There are more than 1.8 million companies registered in Delaware, with the First State adding more than 336,000 businesses entities to its ranks in 2021 alone, according to the Delaware Division of Corporations. To put that into perspective, the entire population of the state is about 990,000 people, per data from the 2020 U.S. Census.

And it’s not just that there are a lot of companies registered in Delaware — there are lot of big ones, too. Of the companies that make up the Fortune 500, about 66.8% are incorporated in the First State, and some 93% of all U.S. initial public offerings in 2022 so far have been registered there, according to the division.

It’s also not a coincidence the state is home — legally speaking — to so many entities. Delaware is famously a favorite for incorporation, thanks to its advantageous corporate tax and privacy laws, high volume of corporate case law, and its reputation for settling corporate disputes through, you guessed it, the Delaware Court of Chancery.

What is the Delaware Court of Chancery?

The Delaware Court of Chancery dates back to 1792, and has courthouses in Wilmington, Dover, and Georgetown. The court notes that its litigation “consists largely of corporate matters” and “commercial and contractual matters in general.”

Unlike most courts, it is considered a “court of equity” rather than a “court of law” — a distinction that, like the Court of Chancery, traces itself to traditional English courts. Essentially, many other courts hear cases that center on awarding monetary damages, while courts of equity like the Court of Chancery deal with solutions that aren’t strictly monetary — such as injunctions and other resolutions, which is what Twitter is seeking in its suit.

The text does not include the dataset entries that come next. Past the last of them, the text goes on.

(** The CPU went from [p] to the kernel task [x]: [p] is queued with its snapshot
    stored, [x] owns the CPU, and the capture slot is free again. *)
Record preempted (k k' : KernelRuntime) (c' : Cpu) (p x : TaskId) (snap : InterruptedState)
    (bp : X86ExecutionBinding) : Prop := mk_preempted {
  pt_other : x <> p;
  pt_current : current (ktm_scheduler (kr_manager k')) = Some x;
  pt_running : state (ktm_scheduler (kr_manager k')) x = Some Running;
  pt_ready : state (ktm_scheduler (kr_manager k')) p = Some Ready;
  pt_saved : er_get (ktm_executions (kr_manager k')) p = Some (with_interrupted bp (Some snap));
  pt_cpu : cl_current_task (cpu_local c') = Some x;
  pt_free : cl_interrupted (cpu_local c') = None;
  pt_stack : cpu_rsp0 c' = er_kernel_stack_top (ktm_executions (kr_manager k)) x;
  pt_inv : sched_inv (ktm_scheduler (kr_manager k'));
}.

Lemma expire_keeps_owner k c p snap bp now :
  timer_entry k c p snap bp ->
  timer_entry (kr_set_manager k (ktm_expire_sleepers (kr_manager k) now).2) c p snap bp.
Proof using Type.
  intros [Hi Hq Hc Hrun Hcpu Hsnap Hv Hb Hf Hr0 Hst].
  pose proof (expire_sleepers_spec _ now _ Hi Hq) as He. unfold ktm_expire_sleepers.
  destruct (expire_sleepers _ now _) as [[woken s'] q']. destruct He as (Hw & _ & _ & Hc' & Hs' & Hi' & Hq').
  split; cbn; try done; [congruence|]. rewrite Hs', decide_False; [done|].
  intros Hin. rewrite Hw in Hin. apply list_elem_of_filter in Hin as [Hbl _]. congruence.
Qed.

The social media company wants the Court of Chancery to order Musk — as well as codefendants X Holdings I and X Holdings II, which are businesses he started in relation to his Twitter takeover — to carry out the deal he and Twitter agreed upon.

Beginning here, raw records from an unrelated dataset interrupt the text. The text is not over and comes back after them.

Lemma commit_yield_spec y c interrupted :
  sys_inv y -> is_Some (cpu_rsp0 c) ->
  match commit_userspace_yield_with_snapshot y c interrupted with
  | (Ok (Some tr), y', c') => exists p t b r,
      sy_current_process y = Some p /\ current (sy_scheduler y) = Some t /\
      ur_get (sy_userspace y) t = Some b /\ handed_to y y' c' tr /\ ut_task tr <> t /\
      ready (sy_scheduler y') = tail (ready (sy_scheduler y)) ++ [t] /\
      state (sy_scheduler y') t = Some Ready /\ pm_state (sy_processes y') p = Ok ProcReady /\
      ur_get (sy_userspace y') t = Some (with_resume b r) /\
      match interrupted with
      | None => r = ub_resume b
      | Some (t', st) => t' = t /\ ub_resume b = None /\ r = Some st
      end /\
      (forall t', t' <> t -> t' <> ut_task tr ->
         state (sy_scheduler y') t' = state (sy_scheduler y) t' /\
         ur_get (sy_userspace y') t' = ur_get (sy_userspace y) t') /\
      sy_executions y' = sy_executions y /\ sy_pending_exit y' = sy_pending_exit y /\
      (forall q, pid_ok q -> q <> p -> q <> ut_process tr ->
         pm_slot (sy_processes y') q = pm_slot (sy_processes y) q) /\
      sys_inv y'
  | (Ok None, y', c') => y' = y /\ c' = c /\ ready (sy_scheduler y) = []
  | (Err _, y', c') => y' = y /\ c' = c /\
      (is_ok (yield_checks y) = false \/
       exists t b t' st, current (sy_scheduler y) = Some t /\ ur_get (sy_userspace y) t = Some b /\
         interrupted = Some (t', st) /\ (t' <> t \/ is_user_valid st = false \/ ub_resume b <> None))
  | (Panic, _, _) => False
  end.
Proof using Type.
  intros Hi Hcpu. unfold commit_userspace_yield_with_snapshot. pose proof (yield_checks_cases y Hi) as Hx.
  destruct (yield_checks y) as [[[[[[p t] su] tr] top]|]|e|]; [| |by auto|done].
  2: { split_and!; try done. unfold next_ready, run_peek in Hx. by destruct (ready (sy_scheduler y)). }
  destruct Hx as (Hcp & Hct & Hsel & -> & Htop).
  destruct (parties_of y p t su Hi Hcp Hct Hsel) as (b & Hp).
  pose proof Hp as [_ Hub Hpok Hbp Hprun Hx Hrdy Hnext Hsok Hsp Hsready Hxt Hps].
  pose proof (store_snapshot_cases y t b interrupted (si_ur y Hi) Hub) as Hstore.
  destruct (store_snapshot y t interrupted) as [[[]|e|] y0]; [| |done].
  2: { destruct Hstore as (-> & t' & st & Hint & Hwhy). split_and!; [done|done|]. right. by exists t, b, t', st. }
  destruct Hstore as (u0 & r & -> & Hwu0 & Hu0 & Hr).
  change (sy_processes (set_userspace y u0)) with (sy_processes y).
  destruct (yield_view _ p (su_process su) _ _ (si_pm y Hi) Hpok Hsok (not_eq_sym Hps) Hprun Hsready)
    as (m2 & -> & Hw2 & Hp2 & Hs2 & Hproc).
  change (sy_scheduler (set_processes (set_userspace y u0) m2)) with (sy_scheduler y).
  pose proof (schedule_next_runs_head (sy_scheduler y) (su_task su) (si_sched y Hi)
                (fun q Hq => si_running y Hi q Hq) Hx) as Hsch.
  assert (Htr : state (schedule_next (sy_scheduler y)).2 t = Some Ready)
    by (apply (schedule_next_requeues _ t (su_task su) (si_sched y Hi) Hct (si_running y Hi t Hct) Hx); congruence).
  destruct (schedule_next (sy_scheduler y)) as [d s']. cbn [snd] in Htr.
  destruct Hsch as (Hd & _ & Hcur' & Hrun' & Hi' & Hat' & Hr' & Hoth').
  rewrite Hd, Hcur', !bool_decide_true by done. cbn [negb orb]. set (y1 := set_scheduler _ s').
  destruct (hand_over_spec y1 c su top false) as (u & c' & -> & Hwu & Hu & Hrsp & Hcl & _);
    [done|cbn; by rewrite Hu0, bool_decide_false|done|by apply (stack_top_ok y su top)|].
  cbn in Hu. set (y' := mkSystem _ _ _ _ _).
  assert (Ho : handed_over y y' t b su (Some r)).
  { split; try done; cbn.
    - by apply (two_bindings_kept _ _ _ _ _ _ _ _ _ _ Hprun Hsready Hp2 Hs2).
    - apply Hs2.
    - apply Hi.
    - intros t'. rewrite Hu. case_bool_decide; [done|]. apply Hu0.
    - intros st [= ->]. destruct interrupted as [[t' st']|]; [naive_solver|]. by apply (ubd_resume _ _ _ (si_user y Hi t b Hub)). }
  pose proof (ur_get_task _ _ _ Hnext) as Hst. exists p, t, b, r. cbn [ut_task ut_process UserReturnTransfer_new].
  rewrite Hst, <- Hsp. rewrite Hct in Hr', Hoth'.
  split_and!; try done; [|apply Hp2| |destruct interrupted as [[t' st]|]; naive_solver| |by apply (handed_over_inv y y' p t b su (Some r))].
  - apply (handed_over_to y y' c' p t b su (Some r)); [done..|congruence].
  - rewrite (ho_user _ _ _ _ _ _ Ho), bool_decide_false, bool_decide_true by congruence. done.
  - intros t' H1 H2. rewrite (ho_user _ _ _ _ _ _ Ho), !bool_decide_false by done. split; [apply Hoth'; congruence|done].
Qed.
(** *** Starting a process *)
Lemma start_checks_cases y process :
  sys_inv y ->
  match start_checks y process with
  | Ok (t, b, top) =>
      ur_get (sy_userspace y) t = Some b /\ ub_process b = process /\
      pm_state (sy_processes y) process = Ok ProcReady /\
      er_kernel_stack_top (sy_executions y) t = Some top /\ next_ready (sy_scheduler y) = Some t
  | Err _ => True
  | Panic => False
  end.
Proof using Type.
  intros Hi. unfold start_checks. pose proof (bound_task_no_panic y process).
  destruct (bound_task y process) as [pb|e|]; [|done|done].
  destruct (ur_get (sy_userspace y) (peb_task pb)) as [b|] eqn:Hb; [|done]. cbn [ok_or].
  destruct (negb _ || negb _) eqn:H1; [done|]. to_prop.
  pose proof (pm_state_no_panic (sy_processes y) process).
  destruct (pm_state (sy_processes y) process) as [st|e|] eqn:Hst; cbn [map_err]; [|done|done].
  case_bool_decide; cbn [negb]; [|done].
  destruct (er_kernel_stack_top _ _) as [top|] eqn:Htop; [|done]. cbn [ok_or].
  destruct (negb _ || negb _) eqn:Hready; [done|]. to_prop. by subst.
Qed.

The Court of Chancery also functions differently from other courts, in that it focuses on case law rather than statute law, and that it resolves disputes with trials by judge rather than by jury. But, the court notes, if “issues of fact” arise that need to be tried by a jury, it can “order such facts to trial” at the state Superior Court.

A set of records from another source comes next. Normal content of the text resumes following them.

(* ===== verification/ProcessRuntime.v ===== *)
(** * The process and kernel runtime bridge ([arch/x86_64/process_runtime.rs])

    The adapter that lets system calls act on the process registry and the kernel
    runtime: spawning a userspace process with its scheduler task, binding the current
    process, and its exit and yield. *)

From stdpp Require Import base numbers sets relations list options.
From S2P Require Import Prelude Tasks Queues Scheduler SchedulerInv SchedulerSteps.
From S2P Require Import Syscall LoadPlan Process ProcessInv Execution UserExecution.
From S2P Require Import KernelTask Runtime SystemRuntime SystemInv SystemProps.

Local Open Scope Z_scope.
Local Open Scope rust_scope.

Record ProcessRuntimeOwner := mkOwner {
  po_processes : ProcessManager;
  po_runtime : KernelRuntime;
  po_current_process : option ProcessId;
}.

Inductive ProcessRuntimeError :=
| PoNoCurrentProcess
| PoProcess (e : ProcessManagerError)
| PoRuntime (e : RuntimeError)
| PoTaskBindingMismatch
| PoProcessNotRunning.

Inductive UserSpawnError :=
| UsAddressSpaceMismatch
| UsProcess (e : ProcessManagerError)
| UsScheduler (e : SchedulerError)
| UsReadyQueueRejected.

Definition po_new (processes : ProcessManager) (runtime : KernelRuntime) : ProcessRuntimeOwner :=
  mkOwner processes runtime None.

Definition po_syscall_error (e : ProcessRuntimeError) : SyscallError := InvalidArguments.

(** [spawn_user_ready]: the identities first, the ready queue last; every failure takes
    back what was created. *)
Definition po_spawn_user_ready (processes : ProcessManager) (scheduler : Scheduler) (image : ProcessImage)
    (launch : PreparedUserLaunch) (priority : Priority)
  : result UserSpawnError (ProcessId * TaskId * UserExecutionBinding) * ProcessManager * Scheduler :=
  let address_space := spec_id (pi_address_space image) in
  if negb (bool_decide (pl_address_space launch = address_space)) then (Err UsAddressSpaceMismatch, processes, scheduler) else
  match create_user_task scheduler priority with
  | (Err e, s) => (Err e, processes, s)
  | (Panic, s) => (Panic, processes, s)
  | (Ok task, s) =>
      match attach_execution s task with
      | (Err error, s) => (Err (UsScheduler error), processes, (destroy_created s task).2)
      | (Panic, s) => (Panic, processes, s)
      | (Ok execution, s) =>
          match spawn_ready processes image task execution address_space with
          | (Err error, p) => (Err (UsProcess error), p, (destroy_created s task).2)
          | (Panic, p) => (Panic, p, s)
          | (Ok spawned, p) =>
              match UserExecutionBinding_new (sp_id spawned) task address_space launch with
              | Err _ => (Err UsAddressSpaceMismatch, (abort_ready p (sp_id spawned)).2, (destroy_created s task).2)
              | Panic => (Panic, p, s)
              | Ok binding =>
                  let '(ready, s) := make_ready s task in
                  if negb ready
                  then (Err UsReadyQueueRejected, (abort_ready p (sp_id spawned)).2, (destroy_created s task).2)
                  else (Ok (sp_id spawned, task, binding), p, s)
              end
          end
      end
  end.

Definition po_scheduler (o : ProcessRuntimeOwner) : Scheduler := ktm_scheduler (kr_manager (po_runtime o)).

(** The checks shared by [bind_current], [exit_current] and [request_yield]. *)
Definition po_check_running (o : ProcessRuntimeOwner) (process : ProcessId) : result ProcessRuntimeError unit :=
  let? found := map_err PoProcess (pm_binding (po_processes o) process) in
  let? binding := ok_or found PoTaskBindingMismatch in
  let? task := ok_or (current (po_scheduler o)) PoTaskBindingMismatch in
  if negb (bool_decide (peb_task binding = task)) then Err PoTaskBindingMismatch else
  let? st := map_err PoProcess (pm_state (po_processes o) process) in
  if negb (bool_decide (st = ProcRunning)) then Err PoProcessNotRunning else Ok tt.

Definition po_bind_current (o : ProcessRuntimeOwner) (process : ProcessId)
  : result ProcessRuntimeError unit * ProcessRuntimeOwner :=
  match po_check_running o process with
  | Ok _ => (Ok tt, mkOwner (po_processes o) (po_runtime o) (Some process))
  | Err e => (Err e, o)
  | Panic => (Panic, o)
  end.

Definition po_current_task (o : ProcessRuntimeOwner) : option TaskId :=
  process ← po_current_process o;
  match pm_binding (po_processes o) process with Ok (Some binding) => Some (peb_task binding) | _ => None end.

Definition po_exit_current (o : ProcessRuntimeOwner) (code : Z) : result ProcessRuntimeError unit * ProcessRuntimeOwner :=
  match po_current_process o with
  | None => (Err PoNoCurrentProcess, o)
  | Some process =>
      match po_check_running o process with
      | Err e => (Err e, o)
      | Panic => (Panic, o)
      | Ok _ =>
          match pm_exit (po_processes o) process with
          | (Err e, p) => (Err (PoProcess e), mkOwner p (po_runtime o) (po_current_process o))
          | (Panic, p) => (Panic, mkOwner p (po_runtime o) (po_current_process o))
          | (Ok _, p) =>
              let '(exited, m) := ktm_exit_current (kr_manager (po_runtime o)) in
              let k := kr_set_manager (po_runtime o) m in
              if negb exited then (Err PoTaskBindingMismatch, mkOwner p k (po_current_process o))
              else (Ok tt, mkOwner p k None)
          end
      end
  end.

Definition po_request_yield (o : ProcessRuntimeOwner) : result ProcessRuntimeError unit * ProcessRuntimeOwner :=
  match po_current_process o with
  | None => (Err PoNoCurrentProcess, o)
  | Some process =>
      match po_check_running o process with
      | Ok _ => (Ok tt, mkOwner (po_processes o) (request_reschedule (po_runtime o)) (po_current_process o))
      | Err e => (Err e, o)
      | Panic => (Panic, o)
      end
  end.

#[export] Instance process_runtime_control : ProcessSyscallControl ProcessRuntimeOwner := {|
  control_exit := fun o code => map_err_st po_syscall_error (po_exit_current o code);
  control_yield_now := fun o => map_err_st po_syscall_error (po_request_yield o);
|}.

(** ** Exit *)

(** The owner with its process running on the CPU. *)
Record po_running (o : ProcessRuntimeOwner) (pid : ProcessId) (b : ProcessExecutionBinding) : Prop := mk_po_running {
  pr_pm : pm_wf (po_processes o);
  pr_sched : sched_inv (po_scheduler o);
  pr_pid : pid_ok pid;
  pr_current : po_current_process o = Some pid;
  pr_proc : proc_is (po_processes o) pid ProcRunning b;
  pr_task : current (po_scheduler o) = Some (peb_task b);
  pr_state : state (po_scheduler o) (peb_task b) = Some Running;
  pr_handle : execution (po_scheduler o) (peb_task b) = Some (ExecutionHandle_for_task (peb_task b));
}.

Lemma po_check_running_ok o pid b : po_running o pid b -> po_check_running o pid = Ok tt.
Proof.
  intros [_ _ _ _ [Hst Hb] Ht _ _]. unfold po_check_running. rewrite Hb. cbn. rewrite Ht. cbn.
  rewrite bool_decide_true by done. cbn. rewrite Hst. cbn. done.
Qed.

(** The exit of the bound process ends it on both sides: its record is exited with
    code 0, whatever code it passed, its task has left the scheduler and nobody owns the
    CPU.  But success is reported, and the owner forgets the process, only when the
    task also had an entry in the kernel execution registry, which a process spawned
    through this adapter never gets; without one, the completed exit is reported as a
    binding mismatch. *)
Theorem owner_exit_effect (o : ProcessRuntimeOwner) (pid : ProcessId) (b : ProcessExecutionBinding) (code : Z) :
  po_running o pid b ->
  let registered := bool_decide (is_Some (er_get (ktm_executions (kr_manager (po_runtime o))) (peb_task b))) in
  let '(r, o') := po_exit_current o code in
  r = (if registered then Ok tt else Err PoTaskBindingMismatch) /\
  po_current_process o' = (if registered then None else Some pid) /\
  proc_is (po_processes o') pid ProcExited b /\ pm_exit_code (po_processes o') pid = Ok (Some 0) /\
  current (po_scheduler o') = None /\ task (po_scheduler o') (peb_task b) = None /\
  (forall t, t <> peb_task b -> task (po_scheduler o') t = task (po_scheduler o) t).
Proof.
  intros Hr registered. pose proof Hr as [Hw Hi Hid Hcp Hp Ht Hst Hh]. unfold po_exit_current. rewrite Hcp.
  rewrite (po_check_running_ok o pid b Hr).
  destruct (exit_view (po_processes o) pid b Hw Hid Hp) as (p' & -> & _ & Hex & Hcode & _).
  unfold ktm_exit_current. fold (po_scheduler o). rewrite Ht, Hh.
  destruct (exit_current_running (po_scheduler o) (peb_task b) Hi Ht Hst) as (s' & -> & Hc' & Hg & Hother). cbn [negb].
  rewrite er_remove_clear. cbn [handle_task_id]. fold registered.
  destruct registered; cbn [negb]; split_and!; done.
Qed.

Lemma po_spawn_spec (m : ProcessManager) (s : Scheduler) (image : ProcessImage) (launch : PreparedUserLaunch)
    (priority : Priority) :
  pm_wf m -> sched_inv s -> Z.of_nat (length (tasks s)) <= U32_MAX ->
  match po_spawn_user_ready m s image launch priority with
  | (Ok (pid, t, b), m', s') =>
      pm_wf m' /\ sched_inv s' /\ pm_contains m pid = false /\ task s t = None /\
      proc_is m' pid ProcReady (mkBinding pid t (ExecutionHandle_for_task t) (spec_id (pi_address_space image))) /\
      pm_image m' pid = Ok image /\ state s' t = Some Ready /\ task_kind s' t = Some Userspace /\
      ready s' = ready s ++ [t] /\ current s' = current s /\
      b = mkUserBinding pid t (spec_id (pi_address_space image)) launch None /\
      (forall t', t' <> t -> task s' t' = task s t') /\
      (forall q, pm_contains m q = true -> pm_slot m' q = pm_slot m q)
  | (Err _, m', s') => m' = m /\ same_tasks s s'
  | (Panic, _, _) => False
  end.
Proof.
  intros Hw Hi Hroom. unfold po_spawn_user_ready. cbv zeta. case_bool_decide as Hspace; cbn [negb].
  2: { split; [done|by apply same_tasks_refl]. }
  unfold create_user_task.
  destruct (created_attached (E := UserSpawnError) s priority Userspace Hi Hroom) as (t & s1 & s2 & -> & -> & Hf).
  destruct (destroy_fresh _ _ _ _ _ Hf) as (sd & -> & Hsd). cbn [snd].
  pose proof (spawn_view m image t Hw) as Hspawn.
  destruct (spawn_ready _ _ _ _ _) as [[sp|e|] m']; [|by subst m'|done].
  destruct Hspawn as (Hwm & Hpid & Hnew & Hp & Himg & Hpoth).
  unfold UserExecutionBinding_new. rewrite bool_decide_true by done. cbn [negb].
  destruct (ready_fresh _ _ _ _ _ Hf) as (s3 & -> & Hi3 & Ht3 & Hoth3 & Hr3 & Hc3). cbn [negb].
  split_and!; try done; [apply Hf|apply state_Some; eexists; by split|]. unfold task_kind. by rewrite Ht3.
Qed.

(** Spawning through the adapter is all or nothing: on success the process is new and
    ready with its image, bound to a new ready userspace task queued last, and the
    returned binding names both with the given launch; on any failure the process
    registry is unchanged and the scheduler holds the same tasks, queue and owner. *)
Theorem po_spawn_transactional (m : ProcessManager) (s : Scheduler) (image : ProcessImage) (launch : PreparedUserLaunch)
    (priority : Priority) :
  pm_wf m -> sched_inv s -> Z.of_nat (length (tasks s)) <= U32_MAX ->
  match po_spawn_user_ready m s image launch priority with
  | (Ok (pid, t, b), m', s') =>
      pm_wf m' /\ sched_inv s' /\ pm_contains m pid = false /\ task s t = None /\
      proc_is m' pid ProcReady (mkBinding pid t (ExecutionHandle_for_task t) (spec_id (pi_address_space image))) /\
      pm_image m' pid = Ok image /\ state s' t = Some Ready /\ task_kind s' t = Some Userspace /\
      ready s' = ready s ++ [t] /\ current s' = current s /\
      b = mkUserBinding pid t (spec_id (pi_address_space image)) launch None /\
      (forall t', t' <> t -> task s' t' = task s t') /\
      (forall q, pm_contains m q = true -> pm_slot m' q = pm_slot m q)
  | (Err _, m', s') => m' = m /\ same_tasks s s'
  | (Panic, _, _) => False
  end.
Proof. apply po_spawn_spec. Qed.

(** ** Examples *)
Definition demo_po_spawn : result UserSpawnError (ProcessId * TaskId * UserExecutionBinding) * ProcessManager * Scheduler :=
  po_spawn_user_ready ProcessManager_new Scheduler_new any_image demo_launch Priority_DEFAULT.

Lemma po_spawn_transactional_witness :
  exists pid t b m' s', demo_po_spawn = (Ok (pid, t, b), m', s') /\ ready s' = [t].
Proof.
  pose proof (po_spawn_transactional ProcessManager_new Scheduler_new any_image demo_launch Priority_DEFAULT
    ProcessManager_new_wf Scheduler_new_inv ltac:(vm_compute; discriminate)) as Hs. fold demo_po_spawn in Hs.
  assert (Hok : is_ok demo_po_spawn.1.1 = true) by (vm_compute; reflexivity).
  destruct demo_po_spawn as [[[[[pid t] b]|e|] m'] s']; [|discriminate..].
  exists pid, t, b, m', s'. split; [reflexivity|]. destruct Hs as (_ & _ & _ & _ & _ & _ & _ & _ & Hr & _). exact Hr.
Defined.

(** The spawned process dispatched and bound: nothing registered it for kernel execution. *)
Definition demo_owner : ProcessRuntimeOwner :=
  let s := (schedule_next demo_po_spawn.2).2 in
  let m := (pm_start demo_po_spawn.1.2 (mkProcessId 0 1)).2 in
  mkOwner m (kr_set_manager KernelRuntime_new (ktm_set_scheduler KernelTaskManager_new s)) (Some (mkProcessId 0 1)).
Definition demo_owner_ops : list SchedOp :=
  [OpCreate Priority_DEFAULT Userspace; OpAttach (mkTaskId 0 1); OpMakeReady (mkTaskId 0 1); OpSchedule].

Lemma owner_exit_effect_witness :
  (po_exit_current demo_owner 42).1 = Err PoTaskBindingMismatch /\
  pm_exit_code (po_processes (po_exit_current demo_owner 42).2) (mkProcessId 0 1) = Ok (Some 0) /\
  task (po_scheduler (po_exit_current demo_owner 42).2) (mkTaskId 0 1) = None.
Proof.
  pose proof (owner_exit_effect demo_owner (mkProcessId 0 1)
    (mkBinding (mkProcessId 0 1) (mkTaskId 0 1) (ExecutionHandle_for_task (mkTaskId 0 1)) (spec_id (pi_address_space any_image))) 42)
    as He.
  destruct (po_exit_current demo_owner 42) as [r o']. cbn [fst snd]. cbv zeta in He.
  destruct He as (Hr & _ & _ & Hc & _ & Ht & _).
  - split; try (vm_compute; reflexivity).
    + assert (Hm : po_processes demo_owner = (pm_start demo_po_spawn.1.2 (mkProcessId 0 1)).2) by reflexivity. rewrite Hm.
      apply psound_start. pose proof (po_spawn_spec ProcessManager_new Scheduler_new any_image demo_launch Priority_DEFAULT
        ProcessManager_new_wf Scheduler_new_inv ltac:(vm_compute; discriminate)) as Hs. fold demo_po_spawn in Hs.
      assert (Hok : is_ok demo_po_spawn.1.1 = true) by (vm_compute; reflexivity).
      destruct demo_po_spawn as [[[[[pid t] b]|e|] m'] s']; [|discriminate..]. apply Hs.
    + assert (Hsch : po_scheduler demo_owner = run_ops demo_owner_ops Scheduler_new) by (vm_compute; reflexivity).
      rewrite Hsch. assert (Hst : rtc sched_step Scheduler_new (run_ops demo_owner_ops Scheduler_new)).
      { apply run_ops_steps. vm_compute. repeat split; discriminate. }
      exact (sound_inv _ _ (steps_sound _ _ Scheduler_new_inv Hst)).
    + vm_compute. reflexivity || (intros; discriminate).
    + split; vm_compute; reflexivity.
  - split; [|split; [exact Hc|exact Ht]]. rewrite Hr. reflexivity.
Defined.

And, makeup-wise, the court consists of one chancellor — essentially the chief judge — and six vice chancellors. All seven are nominated by the state’s governor, and confirmed by the state Senate, after which they serve 12-year terms.

How long is the Twitter suit going to take?

That’s anybody’s guess. But, generally, the Delaware Court of Chancery is known in legal circles for being more expeditious than other courts, and in a follow-up filing, Twitter asked the court for a four-day trial starting on Sept. 19. Initially, the pair agreed to complete the sale on Oct. 24.

Musk, meanwhile, has a 20-day time frame to respond to the suit, per Delaware law — but Twitter’s legal team would like a response by Monday.

Musk has appeared before the Court of Chancery before. In the case regarding Tesla’s acquisition of SolarCity, the trial itself happened in July 2021, but the judge’s verdict wasn’t released until April this year — a nine-month wait.

The court, however, has ruled on a number of high-profile mergers and acquisition disputes over the years. In 2001, Tyson Foods was required to buy meat producer IBP, noting in a ruling that the company was experiencing “buyer’s regret.” In 2008, a merger case between chemical companies Hexion Specialty Chemicals and Huntsman Corp. resulted in a $1 billion settlement.

And, in 2018, the court allowed health care outfit Fresenius to back out of its $4.75 billion purchase of Akorn Inc., a pharmaceutical company, after a drop in Akorn’s finances — the only Delaware Court of Chancery case in which a buyer successfully backed out of a deal due to a material change in the company it was acquiring, Bloomberg Law reports.